Graphical representation is a key in information visualization, to make graph libraries present the way you desire you need documentation.

The webdetails site has good documentation on the CDE to get started but some later changes are not explained for ‘advanced topics’. you’ll need to browse the protovis site or look for tips like this one on vesion changes Main_Changes_New_Features_CCC_v2.

Some changes are minimal, as an example, you used to set an extension point as a pair: pie_innerRadius,50. Now you use: slice_innerRadiusEx,50%. You can see that you will need lots of time to make your dashboard behave like it used to.

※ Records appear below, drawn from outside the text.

(* ===== verification/RsaSpec.v ===== *)
(** What the RSA backend promises ([src/psa_rsa.c]): its signatures and cipher
    texts are those of the padding that the algorithm names, and it accepts and
    opens exactly such ones. *)

From stdpp Require Import base decidable list.
From Stdlib Require Import ZArith Lia.
From Stdlib Require Import Strings.Byte.
From S2P Require Import Prelude.
From S2P Require Import Values.
From S2P Require Import Engine.
From S2P Require Import WolfCrypt.
From S2P Require Import KeyPolicy.
From S2P Require Import KeyFormat.
From S2P Require Import StoreIface.
From S2P Require Import Library.
From S2P Require Import KeyStore.
From S2P Require Import KeyStoreRules.
From S2P Require Import Operation.
From S2P Require Import KeyStoreInv.
From S2P Require Import KeyReaders.
From S2P Require Import AsymValues.
From S2P Require Import WolfSign.
From S2P Require Import Rsa.


#[local] Open Scope Z_scope.

Section Spec.
Context {C : Config} {E : WolfCryptErr} {EO : WolfCryptErrOk E} {K : WolfCryptKeys} {R : WolfCryptRng}.
Context {WM : WolfCryptMisc} {WMO : WolfCryptMiscOk WM} {WD : WolfCryptDigest}.
Context {WR : WolfCryptRsa K} {WRO : WolfCryptRsaOk K WR}.
Context {O : StoreOps} {L : StoreLaws O} {B : KeyBackend} {Op : Type}.

Notation RM := (M (opstate O Op)).
Notation bwp := (WolfSign.bwp (O := O) (Op := Op)).

(** * The reference *)

(** What PKCS#1 v1.5 signs: the hash as it is, or its DigestInfo. *)
Definition pkcs1_input (alg : Z) (hash : list byte) : list byte :=
if alg =? PSA_ALG_RSA_PKCS1V15_SIGN_RAW then hash
else wc_EncodeSignature hash (wc_GetCTC_HashOID (wc_psa_get_hash_type alg)).

Definition pss_salt (alg : Z) : Z :=
if PSA_ALG_IS_RSA_PSS_ANY_SALT alg then RSA_PSS_SALT_LEN_DISCOVER else RSA_PSS_SALT_LEN_DEFAULT.
(* ===== verification/MlDsa.v ===== *)
(** ML-DSA signatures: [src/psa_mldsa.c] (seed generation and export of the same
    file are parameters of the key store), and what the backend promises. *)

From stdpp Require Import base decidable list.
From Stdlib Require Import ZArith Lia.
From Stdlib Require Import Strings.Byte.
From S2P Require Import Prelude.
From S2P Require Import Values.
From S2P Require Import Engine.
From S2P Require Import WolfCrypt.
From S2P Require Import KeyPolicy.
From S2P Require Import KeyFormat.
From S2P Require Import StoreIface.
From S2P Require Import Library.
From S2P Require Import KeyStore.
From S2P Require Import KeyStoreRules.
From S2P Require Import Operation.
From S2P Require Import KeyStoreInv.
From S2P Require Import KeyReaders.
From S2P Require Import AsymValues.
From S2P Require Import WolfSign.
From S2P Require Import WolfPkc.

#[local] Open Scope Z_scope.

Section MlDsaDefs.
Context {C : Config} {E : WolfCryptErr} {R : WolfCryptRng} {WM : WolfCryptMlDsa}.
Context {O : StoreOps} {Op : Type}.

Notation DM := (M (opstate O Op)).

Definition mldsa_bits_to_level (bits : Z) : Z :=
if bits =? 128 then WC_ML_DSA_44
else if bits =? 192 then WC_ML_DSA_65
else if bits =? 256 then WC_ML_DSA_87
else -1.

Definition mldsa_psa_hash_to_wc (hash_alg : Z) : wc_HashType :=
if hash_alg =? PSA_ALG_SHA_256 then WC_HASH_TYPE_SHA256
else if hash_alg =? PSA_ALG_SHA_384 then WC_HASH_TYPE_SHA384
else if hash_alg =? PSA_ALG_SHA_512 then WC_HASH_TYPE_SHA512
else if hash_alg =? PSA_ALG_SHA3_256 then WC_HASH_TYPE_SHA3_256
else if hash_alg =? PSA_ALG_SHA3_384 then WC_HASH_TYPE_SHA3_384
else if hash_alg =? PSA_ALG_SHA3_512 then WC_HASH_TYPE_SHA3_512
else if hash_alg =? PSA_ALG_SHAKE128_256 then WC_HASH_TYPE_SHAKE128
else if hash_alg =? PSA_ALG_SHAKE256_512 then WC_HASH_TYPE_SHAKE256
else WC_HASH_TYPE_NONE.

Definition mldsa_key_init (bits : Z) : DM psa_status_t :=
let level := mldsa_bits_to_level bits in
if level <? 0 then mret PSA_ERROR_NOT_SUPPORTED
else
  ret ← wc_call; (* wc_MlDsaKey_Init *)
  if negb (ret =? 0) then mret (wc_error_to_psa_status ret)
  else
    ret ← wc_code (wc_MlDsaKey_SetParams level);
    if negb (ret =? 0) then mret (wc_error_to_psa_status ret) else mret PSA_SUCCESS.
(* ===== verification/KeyGen.v ===== *)
(** The generation of asymmetric keys and the computation of public keys:
    [psa_asymmetric_generate_key_*] and [psa_asymmetric_export_public_key_*] of
    [src/psa_rsa.c], [src/psa_ecc.c], [src/psa_ed25519_ed448.c] and
    [src/psa_montgomery.c], and the seeds of [src/psa_mldsa.c] and
    [src/psa_mlkem.c].  They are the [KeyBackend] of the key store.

    wolfCrypt's answers are functions of what it is given, failures included, as
    in [KeyFormat.v]: the key store has no list of codes to take them from. *)

From stdpp Require Import base decidable list.
From Stdlib Require Import ZArith Lia.
From Stdlib Require Import Strings.Byte.
From S2P Require Import Prelude.
From S2P Require Import Values.
From S2P Require Import Engine.
From S2P Require Import WolfCrypt.
From S2P Require Import KeyFormat.
From S2P Require Import StoreIface.
From S2P Require Import Library.
From S2P Require Import KeyStore.
From S2P Require Import KeyAgreement.
From S2P Require Import AsymValues.
From S2P Require Import WolfSign.
From S2P Require Import WolfPkc.
From S2P Require Import Rsa.
From S2P Require Import MlDsa.
From S2P Require Import Kem.

#[local] Open Scope Z_scope.

Definition ED25519_PUB_KEY_SIZE : Z := 32.
Definition ED448_PUB_KEY_SIZE : Z := 57.
Definition ED25519_KEY_SIZE : Z := 32.
Definition ED448_KEY_SIZE : Z := 57.

(** An Edwards or Montgomery key object: whether the private part is set, the
    private part and the public part. *)
Record generated : Type := mkGenerated {
  gen_private_set : bool;
  gen_private : list byte;
  gen_public : list byte }.

(** The calls on key objects.  A maker takes the position of the random
    generator; an exporter, the size of the buffer. *)
Class WolfCryptKeyGen (K : WolfCryptKeys) (WE : WolfCryptEcc) : Type := {
  LENGTH_ONLY_E : Z;
  rsa_object : Type;
  rsa_object_public : rsa_object -> mp_int * mp_int;
  (** bits, exponent *)
  wc_MakeRsaKey : nat -> Z -> Z -> Z * rsa_object;
  wc_RsaKeyToDer : rsa_object -> Z -> Z * list byte;
  wc_RsaKeyToPublicDer : mp_int * mp_int -> Z -> Z * list byte;
  wc_RsaFlatten : mp_int * mp_int -> Z * (list byte * list byte);
  wc_NewRsaKey_object : Z + unit;
  ecc_object : Type;
  ecc_object_private : ecc_object -> bool;
  ecc_object_scalar : ecc_object -> mp_int;
  ecc_object_point : ecc_object -> ecc_point;
  (** size, curve *)
  wc_ecc_make_key_ex : nat -> Z -> Z -> Z * ecc_object;
  mp_to_unsigned_bin_len : mp_int -> Z -> Z * list byte;
  (** point, whether the output pointer is not NULL *)
  wc_ecc_export_x963 : ecc_point -> bool -> Z -> Z * list byte;
  wc_ed25519_init_ex : Z;
  wc_ed25519_make_key : nat -> Z -> Z * generated;
  wc_ed25519_export_private_only : list byte -> Z -> Z * list byte;
  wc_ed25519_export_public : list byte -> Z -> Z * list byte;
  wc_ed448_init_ex : Z;
  wc_ed448_make_key : nat -> Z -> Z * generated;
  wc_ed448_export_private_only : list byte -> Z -> Z * list byte;
  wc_ed448_export_public : list byte -> Z -> Z * list byte;
  (** a private key that was generated or imported *)
  wc_curve25519_init_ex : Z;
  wc_curve25519_make_key : nat -> Z -> Z * generated;
  wc_curve25519_import_private_ex : list byte -> Z;
  wc_curve25519_export_private_raw_ex : list byte -> Z -> Z * list byte;
  wc_curve25519_export_public_ex : list byte -> Z -> Z * list byte;
  (** [wc_InitRng_ex] and [wc_curve25519_set_rng], for blinding *)
  curve25519_blinding_rng : Z;
  wc_curve448_init_ex : Z;
  wc_curve448_make_key : nat -> Z -> Z * generated;
  wc_curve448_import_private_ex : list byte -> Z;
  wc_curve448_export_private_raw_ex : list byte -> Z -> Z * list byte;
  wc_curve448_export_public_ex : list byte -> Z -> Z * list byte;
  wc_MlDsaKey_Init : Z;
  wc_MlDsaKey_PubSize : Z -> Z;
  (** level, public key *)
  wc_MlDsaKey_ExportPubRaw : Z -> list byte -> Z -> Z * list byte;
  wc_MlKemKey_Init : Z -> Z }.

(** The module keeps the names of the code apart from those of the interface. *)
Module Gen.
(* ===== verification/SignBackends.v ===== *)
(** The backends of the asymmetric API put together: they implement the interface
    of [SignIface.v], with the validity of RSA, ECDSA, Edwards-curve, ML-DSA, LMS
    and XMSS signatures as that of the claims.

    At the end the API on top of its backends: what a verified signature is, by the
    type of the key, down to the schemes of wolfCrypt. *)

From stdpp Require Import base decidable list.
From Stdlib Require Import ZArith Lia.
From Stdlib Require Import Strings.Byte.
From S2P Require Import Prelude.
From S2P Require Import Values.
From S2P Require Import Engine.
From S2P Require Import WolfCrypt.
From S2P Require Import KeyPolicy.
From S2P Require Import KeyFormat.
From S2P Require Import StoreIface.
From S2P Require Import Library.
From S2P Require Import KeyStore.
From S2P Require Import KeyStoreRules.
From S2P Require Import Operation.
From S2P Require Import Hash.
From S2P Require Import HashSpec.
From S2P Require Import ImportRules.
From S2P Require Import KeyStoreSpec.
From S2P Require Import KeyStoreCalls.
From S2P Require Import KeyStoreInv.
From S2P Require Import KeyReaders.
From S2P Require Import AsymValues.
From S2P Require Import WolfSign.
From S2P Require Import WolfPkc.
From S2P Require Import SignIface.
From S2P Require Import Sign.
From S2P Require Import SignRules.
From S2P Require Import SignSpec.
From S2P Require Import Rsa.
From S2P Require Import RsaSpec.
From S2P Require Import Ecc.
From S2P Require Import Edwards.
From S2P Require Import MlDsa.
From S2P Require Import LmsXmss.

Other point of difficulty are functions and how you pass a parameter, You used to format a tooltip:

function f(value){return ('$'+sprintf("%.1f", value)+'m')}

now you pass an object and has to specify the full path:

function f(scene){
    return ('Puesto '+scene.vars.category.value+' , con '+scene.vars.value.value+' personas');
}

The problem is that the object has a few variations and can be navigated on some others.

Tip: The code to trigger a change on a click change from:

function d(a,b,c){ updateParamFunc("PARAM_MARKET", b) }

to

function d(scene){ updateParamFunc("PARAM_MARKET", scene.vars.category.value) }

Heres an article on the pentaho forum that talks about extension points.

I noticed also than table rendering has changed from 5.01 to 5.1, now its better as has several divs to control format but you will have to use your firebug plugin to tame them with .css files (that has to be uploaded to the repository).